8. Vapour heat treatment This was developed to control infections of fruit flies in fruits. The treatment consists of stacking the fruits in boxes in a room which is heated and humidified by injection of steam. The temperature and exposure time may be adjusted depending upon the stage at which the fly is to be killed i.e. egg, larvae, pupa or adult. The most difficult stage to control by VHT is larval stage as the insect goes further into the fruit and away from the surface thus requiring high temperatures for short time. Generally the treatment of citrus, papaya, mango or pineapples may be given at 43o C in saturated air for 8 hrs followed by maintaining the temperature for further 6 hrs.
8. Desapping Desapping of mango fruits is carried out in processing area by trained workers under the supervision of processing supervisor. Desapping is done by holding the mango fruits upside down while cutting the stalk of fruits. The stalks of mango fruits are cut very carefully to 0.5 to 1.0 cm by trained workers by using a scissor with sharp long nose to avoid causing skin injury. For exports, the pedicel of the fruits is cut approximately at a length of 1 cm from the fruit with the help of sharp scissors and fruits are kept up side down in special knitted pallets, for two hours so that the latex flows out from the fruit completely. Care should be taken that the latex drop does not fall on the fruit.

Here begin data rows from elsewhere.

(* ===== verification/Queue.v ===== *)
(** * The I/O queue

    The queue half of lib/ublksrv.c: issuing FETCH, COMMIT and GET_DATA
    commands, completing I/O, the eventfd and epoll requests, the dispatch of
    completions, idle handling and [ublksrv_process_io]. *)

From S2P Require Import Prelude Bytes UblkCmd Uring QueueTypes Batch.

(** [io_uring_prep_poll_add] etc. take the file and the poll mask. *)
Definition EPOLL_MAX_EVENTS : Z := 8.
Definition EPOLL_CTL_ADD : Z := 1.
Definition EPOLL_CTL_MOD : Z := 3.

Section queue.
Context {R : Type} `{!Uring R} {T : Type}.
Variable tgt_ops : ublksrv_tgt_type R T.
Implicit Types q : queue R T.

(** The command a free io asks for. *)
Definition io_cmd_op (flags : Z) : Z :=
  if has flags UBLKSRV_NEED_GET_DATA then UBLK_IO_NEED_GET_DATA
  else if has flags UBLKSRV_NEED_COMMIT_RQ_COMP then UBLK_IO_COMMIT_AND_FETCH_REQ
  else if has flags UBLKSRV_NEED_FETCH_RQ then UBLK_IO_FETCH_REQ
  else 0.

(** The entry stored by [ublksrv_queue_io_cmd]. *)
Definition io_cmd_sqe (q : queue R T) (io : ublk_io) (tag : Z) : option io_uring_sqe :=
  let op0 := io_cmd_op (io_flags io) in
  let result := if op0 =? UBLK_IO_COMMIT_AND_FETCH_REQ then Some (s32 (io_result io)) else None in
  let cmd_op := if has (state q) UBLKSRV_QUEUE_IOCTL_OP
                then _IOWR (_IOC_NR op0) sizeof_ublksrv_io_cmd else op0 in
  let addr := if ublksrv_queue_use_buf q then buf_addr io else 0 in
  let sqe_addr := if has (state q) UBLKSRV_AUTO_ZC
                  then Some (ublk_auto_buf_reg_to_sqe_addr (mk_auto_buf_reg (u16 tag) 0 0 0))
                  else None in
  ud ← build_user_data tag (_IOC_NR cmd_op) 0 0;
  Some (mk_sqe ud (UringCmd cmd_op 0 IOSQE_FIXED_FILE (Some 0) sqe_addr None None
                     (IoCmd (u16 (q_id q)) (u16 tag) result addr))).

Definition ublksrv_queue_io_cmd (tag : Z) (q : queue R T) : option (Z * queue R T) :=
  io ← get_io q tag;
  if negb (has (io_flags io) UBLKSRV_IO_FREE) then Some (0, q)
  else if negb (has (io_flags io)
            (Z.lor (Z.lor UBLKSRV_NEED_FETCH_RQ UBLKSRV_NEED_GET_DATA) UBLKSRV_NEED_COMMIT_RQ_COMP))
  then Some (0, q)
  else
    sqe ← io_cmd_sqe q io tag;
    let '(ok, r) := ublksrv_alloc_sqe sqe (ring q) in
    let q := set_ring r q in
    if negb ok then Some (-1, q)
    else
      let q := put_io tag (set_io_flags 0 io) q in
      Some (1, set_cmd_inflight (u32 (cmd_inflight q + 1)) q).

Definition ublksrv_complete_io (tag res : Z) (q : queue R T) : option (Z * queue R T) :=
  io ← get_io q tag;
  if ublksrv_queue_batch_io q then
    q ← ublksrv_batch_add_complete tag res q;
    io ← get_io q tag;
    Some (1, put_io tag (set_io_flags UBLKSRV_IO_FREE io) q)
  else
    ublksrv_queue_io_cmd tag (put_io tag (ublksrv_mark_io_done io res) q).

Definition ublksrv_queue_inc_tgt_io_inflight (q : queue R T) : queue R T :=
  set_tgt_io_inflight (u32 (tgt_io_inflight q + 1)) q.

Definition ublksrv_queue_dec_tgt_io_inflight (q : queue R T) : queue R T :=
  set_tgt_io_inflight (u32 (tgt_io_inflight q - 1)) q.

(** ** The eventfd request *)
Definition __ublksrv_queue_event (q : queue R T) : option (Z * queue R T) :=
  if 0 <=? efd q then
    ud ← build_internal_data UBLK_IO_OP_EVENTFD;
    if stopping q then Some (- EINVAL, q)
    else
      match io_uring_get_sqe (mk_sqe ud (PrepPollAdd (efd q) POLLIN)) (ring q) with
      | None => Some (-1, q)
      | Some r => Some (0, set_ring r q)
      end
  else Some (0, q).

Definition ublksrv_queue_handled_event (q : queue R T) : option (Z * queue R T) :=
  if 0 <=? efd q then
    let q := log_ev (EvEfdRead (efd q)) q in
    '(ret, q) ← __ublksrv_queue_event q;
    Some (0, if ret =? 0 then set_ring (io_uring_submit_and_wait 0 (ring q)).2 q else q)
  else Some (0, q).

(** [write_ok]: whether write(2) wrote all eight bytes. *)
Definition ublksrv_queue_send_event (write_ok : bool) (q : queue R T) : Z * queue R T :=
  if 0 <=? efd q then
    (if write_ok then 0 else - EPIPE, log_ev (EvEfdWrite (efd q)) q)
  else (0, q).

Fixpoint fetch_loop (n : nat) (i : Z) (q : queue R T) : option (queue R T) :=
  match n with
  | O => Some q
  | S n => '(_, q) ← ublksrv_queue_io_cmd i q; fetch_loop n (i + 1) q
  end.

Definition ublksrv_submit_fetch_commands (q : queue R T) : option (queue R T) :=
  if ublksrv_queue_batch_io q then
    q ← ublksrv_batch_start_fetch q;
    snd <$> __ublksrv_queue_event q
  else
    q ← fetch_loop (Z.to_nat (q_depth q)) 0 q;
    snd <$> __ublksrv_queue_event q.

Definition __ublksrv_queue_is_done (q : queue R T) : bool :=
  stopping q && (io_uring_sq_ready (ring q) =? 0) && (cmd_inflight q =? 0).

(** ** epoll

    [epoll_wait] gives the ready (node, events) pairs of a successful
    epoll_wait(2) in order; when the call fails, the -1 it returns makes the
    loop of [ublkdrv_process_epollfd] run past its array, which is not part of
    the model (with a valid descriptor and no waiting the call has no reason to
    fail).  [epoll_call] is what a registered function does, [epoll_ctl] the result of
    epoll_ctl(2). *)
Variable epoll_wait : queue R T -> list (Z * Z).
Variable epoll_call : Z -> Z -> queue R T -> option (queue R T).
Variable epoll_ctl : Z -> Z -> queue R T -> Z.

Definition ublksrv_prep_epoll_sqe (q : queue R T) : option (Z * queue R T) :=
  ud ← build_internal_data UBLK_IO_OP_EPOLLFD;
  let '(ok, r) := ublksrv_alloc_sqe (mk_sqe ud (PrepPollMultishot (epollfd q) POLLIN)) (ring q) in
  let q := set_ring r q in
  Some (if ok then 0 else -1, q).

Definition find_ecb (addr : Z) (l : list epoll_cb_data) : option epoll_cb_data :=
  snd <$> list_find (fun e => ecb_addr e = addr) l.

Fixpoint epoll_dispatch (evs : list (Z * Z)) (q : queue R T) : option (queue R T) :=
  match evs with
  | [] => Some q
  | (addr, events) :: evs =>
      ecb ← find_ecb addr (epoll_callbacks q);
      q ← epoll_call (ecb_cb ecb) events q;
      epoll_dispatch evs q
  end.

Definition ublkdrv_process_epollfd (cqe : io_uring_cqe) (q : queue R T) : option (queue R T) :=
  let evs := take (Z.to_nat EPOLL_MAX_EVENTS) (epoll_wait q) in
  let q := log_ev (EvEpollWait (epollfd q)) q in
  q ← epoll_dispatch evs q;
  if has (cqe_flags cqe) IORING_CQE_F_MORE then Some q
  else
    '(_, q) ← ublksrv_prep_epoll_sqe q;
    Some (set_ring (io_uring_submit_and_wait 0 (ring q)).2 q).

Definition ublksrv_epoll_mod_fd (fd events : Z) (q : queue R T) : Z * queue R T :=
  match list_find (fun e => ecb_fd e = fd) (epoll_callbacks q) with
  | Some (_, ecd) =>
      (epoll_ctl EPOLL_CTL_MOD fd q, log_ev (EvEpollCtl EPOLL_CTL_MOD fd events (ecb_addr ecd)) q)
  | None => (-1, q)
  end.

(** [new_epollfd] is the result of epoll_create1(2) with its errno,
    [tgt_ring_depth] the target's ring depth. *)
Definition ublksrv_setup_epollfd (tgt_ring_depth : Z) (new_epollfd errno : Z) (q : queue R T)
    : option (Z * queue R T) :=
  if tgt_ring_depth =? 0 then Some (- EINVAL, q)
  else
    let q := set_epollfd new_epollfd q in
    if new_epollfd <? 0 then Some (- errno, q)
    else ublksrv_prep_epoll_sqe q.

(** [node]: the address returned by calloc ([None] is a failure). *)
Definition ublksrv_epoll_add_fd (tgt_ring_depth new_epollfd errno : Z) (node : option Z)
    (fd events cb : Z) (q : queue R T) : option (Z * queue R T) :=
  '(ret0, q) ← (if epollfd q =? -1
                then ublksrv_setup_epollfd tgt_ring_depth new_epollfd errno q
                else Some (0, q));
  if ret0 <? 0 then Some (-1, q)
  else
    match node with
    | None => Some (-1, q)
    | Some a =>
        let q := set_epoll_callbacks (mk_epoll_cb a fd cb :: epoll_callbacks q) q in
        Some (epoll_ctl EPOLL_CTL_ADD fd q, log_ev (EvEpollCtl EPOLL_CTL_ADD fd events a) q)
    end.

Definition ublksrv_kill_eventfd (q : queue R T) : queue R T :=
  if stopping q && (0 <=? efd q) then log_ev (EvEfdWrite (efd q)) q else q.

(** ** Completions *)
Definition ublksrv_handle_tgt_cqe (cqe : io_uring_cqe) (q : queue R T) : option (queue R T) :=
  let tag := user_data_to_tag (cqe_user_data cqe) in
  if is_internal_io (cqe_user_data cqe) then
    let op := Z.land (Z.shiftr (cqe_user_data cqe) 16) 0xff in
    if op =? UBLK_IO_OP_EVENTFD then
      match handle_event tgt_ops with Some f => f q | None => Some q end
    else if op =? UBLK_IO_OP_EPOLLFD then ublkdrv_process_epollfd cqe q
    else Some q
  else
    match tgt_io_done tgt_ops with
    | Some f => io ← get_io q tag; f (io_tag io) cqe q
    | None => Some q
    end.

Definition ublksrv_handle_cqe (cqe : io_uring_cqe) (q : queue R T) : option (queue R T) :=
  let tag := user_data_to_tag (cqe_user_data cqe) in
  let cmd_op := user_data_to_op (cqe_user_data cqe) in
  let fetch := negb (cqe_res cqe =? UBLK_IO_RES_ABORT) && negb (stopping q) in
  if is_target_io (cqe_user_data cqe) then ublksrv_handle_tgt_cqe cqe q
  else
    '(handled, q) ← (if ublksrv_queue_batch_io q
                     then ublksrv_batch_handle_cqe tgt_ops cqe cmd_op q
                     else Some (false, q));
    if handled : bool then Some q
    else
      io ← get_io q tag;
      let q := set_cmd_inflight (u32 (cmd_inflight q - 1)) q in
      let '(io, q) :=
        if negb fetch
        then (set_io_flags (Z.land (io_flags io) (Z.lnot UBLKSRV_NEED_FETCH_RQ)) io,
              set_state (Z.lor (state q) UBLKSRV_QUEUE_STOPPING) q)
        else (io, q) in
      let q := put_io tag io q in
      if cqe_res cqe =? UBLK_IO_RES_OK then
        snd <$> handle_io_async tgt_ops (io_tag io) q
      else if cqe_res cqe =? UBLK_IO_RES_NEED_GET_DATA then
        let io := set_io_flags (Z.lor (io_flags io) (Z.lor UBLKSRV_NEED_GET_DATA UBLKSRV_IO_FREE)) io in
        snd <$> ublksrv_queue_io_cmd tag (put_io tag io q)
      else
        Some (put_io tag (set_io_flags UBLKSRV_IO_FREE io) q).

(** The completions the loop sees, in order. *)
Fixpoint ublksrv_reap_events_uring (cqes : list io_uring_cqe) (q : queue R T)
    : option (Z * queue R T) :=
  match cqes with
  | [] => Some (0, q)
  | cqe :: cqes =>
      q ← ublksrv_handle_cqe cqe q;
      '(count, q) ← ublksrv_reap_events_uring cqes q;
      Some (count + 1, q)
  end.

(** ** Idle handling and aio batches *)
Variable max_io_buf_bytes : Z.

Fixpoint discard_loop (n : nat) (i : Z) (q : queue R T) : option (queue R T) :=
  match n with
  | O => Some q
  | S n =>
      io ← get_io q i;
      discard_loop n (i + 1) (log_ev (EvMadvise (buf_addr io) max_io_buf_bytes) q)
  end.

Definition ublksrv_queue_discard_io_pages (q : queue R T) : option (queue R T) :=
  discard_loop (Z.to_nat (q_depth q)) 0 q.

Definition ublksrv_queue_idle_enter (q : queue R T) : option (queue R T) :=
  if has (state q) UBLKSRV_QUEUE_IDLE then Some q
  else
    q ← ublksrv_queue_discard_io_pages q;
    call_opt (idle_fn tgt_ops) true (set_state (Z.lor (state q) UBLKSRV_QUEUE_IDLE) q).

Definition ublksrv_queue_idle_exit (q : queue R T) : option (queue R T) :=
  if has (state q) UBLKSRV_QUEUE_IDLE then
    call_opt (idle_fn tgt_ops) false
      (set_state (Z.land (state q) (Z.lnot UBLKSRV_QUEUE_IDLE)) q)
  else Some q.

Definition ublksrv_reset_aio_batch (q : queue R T) : queue R T := set_nr_ctxs 0 q.

Fixpoint submit_aio_loop (n : nat) (i : Z) (q : queue R T) : option (queue R T) :=
  match n with
  | O => Some q
  | S n =>
      ctx ← ctxs q !! Z.to_nat i;
      submit_aio_loop n (i + 1) (log_ev (EvCtxWrite ctx) q)
  end.

Definition ublksrv_submit_aio_batch (q : queue R T) : option (queue R T) :=
  submit_aio_loop (Z.to_nat (nr_ctxs q)) 0 q.

(** ** One iteration of the queue's loop

    [cqes] are the completions found after the wait. *)
Definition ublksrv_process_io (cqes : list io_uring_cqe) (q : queue R T)
    : option (Z * queue R T) :=
  let tsp := if has (state q) UBLKSRV_QUEUE_IDLE then None else Some UBLKSRV_IO_IDLE_SECS in
  let wait_nr := if has (state q) UBLKSRV_QUEUE_POLL && negb (tgt_io_inflight q =? 0)
                 then 0 else 1 in
  if __ublksrv_queue_is_done q then Some (- ENODEV, q)
  else
    q ← (if ublksrv_queue_batch_io q then ublksrv_batch_submit_commit q else Some q);
    let '(ret, r) := io_uring_submit_and_wait_timeout wait_nr tsp (ring q) in
    let q := ublksrv_reset_aio_batch (set_ring r q) in
    '(reapped, q) ← ublksrv_reap_events_uring cqes q;
    q ← ublksrv_submit_aio_batch q;
    q ← call_opt (handle_io_background tgt_ops) (io_uring_sq_ready (ring q)) q;
    q ← (if stopping q then Some (ublksrv_kill_eventfd q)
         else if (ret =? - ETIME) && (reapped =? 0) && (io_uring_sq_ready (ring q) =? 0)
         then ublksrv_queue_idle_enter q
         else ublksrv_queue_idle_exit q);
    Some (reapped, q).
End queue.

Let us sum up • Pre storage treatments are the treatments given to a commodity (fruits and vegetables in present context) generally after harvesting to reduce postharvest losses, enhance storage life and retain quality. • Cleaning removes adhering dust, dirt, extraneous matter, pathogenic load etc. from the surface of a commodity. Dusting, washing etc. are methods of cleaning. • Fruits are graded on the basis of their colour, size and weight and sorted for freeness from damage/ diseases. Waxing is the process of applying wax on the surface of commodity by spraying, dip or immersion, brushing, fogging or foaming. • Pre-cooling is the prompt cooling of the commodity immediately after harvest (generally within 24 hrs of harvest), to its safe storage temperature , which aims at removal of field heat. • Chemicals are applied by spraying, dusting, dipping etc. for reducing disease incidence during storage. Irradiation is application of radiation under controlled conditions. For reducing incidence of disease or disorders.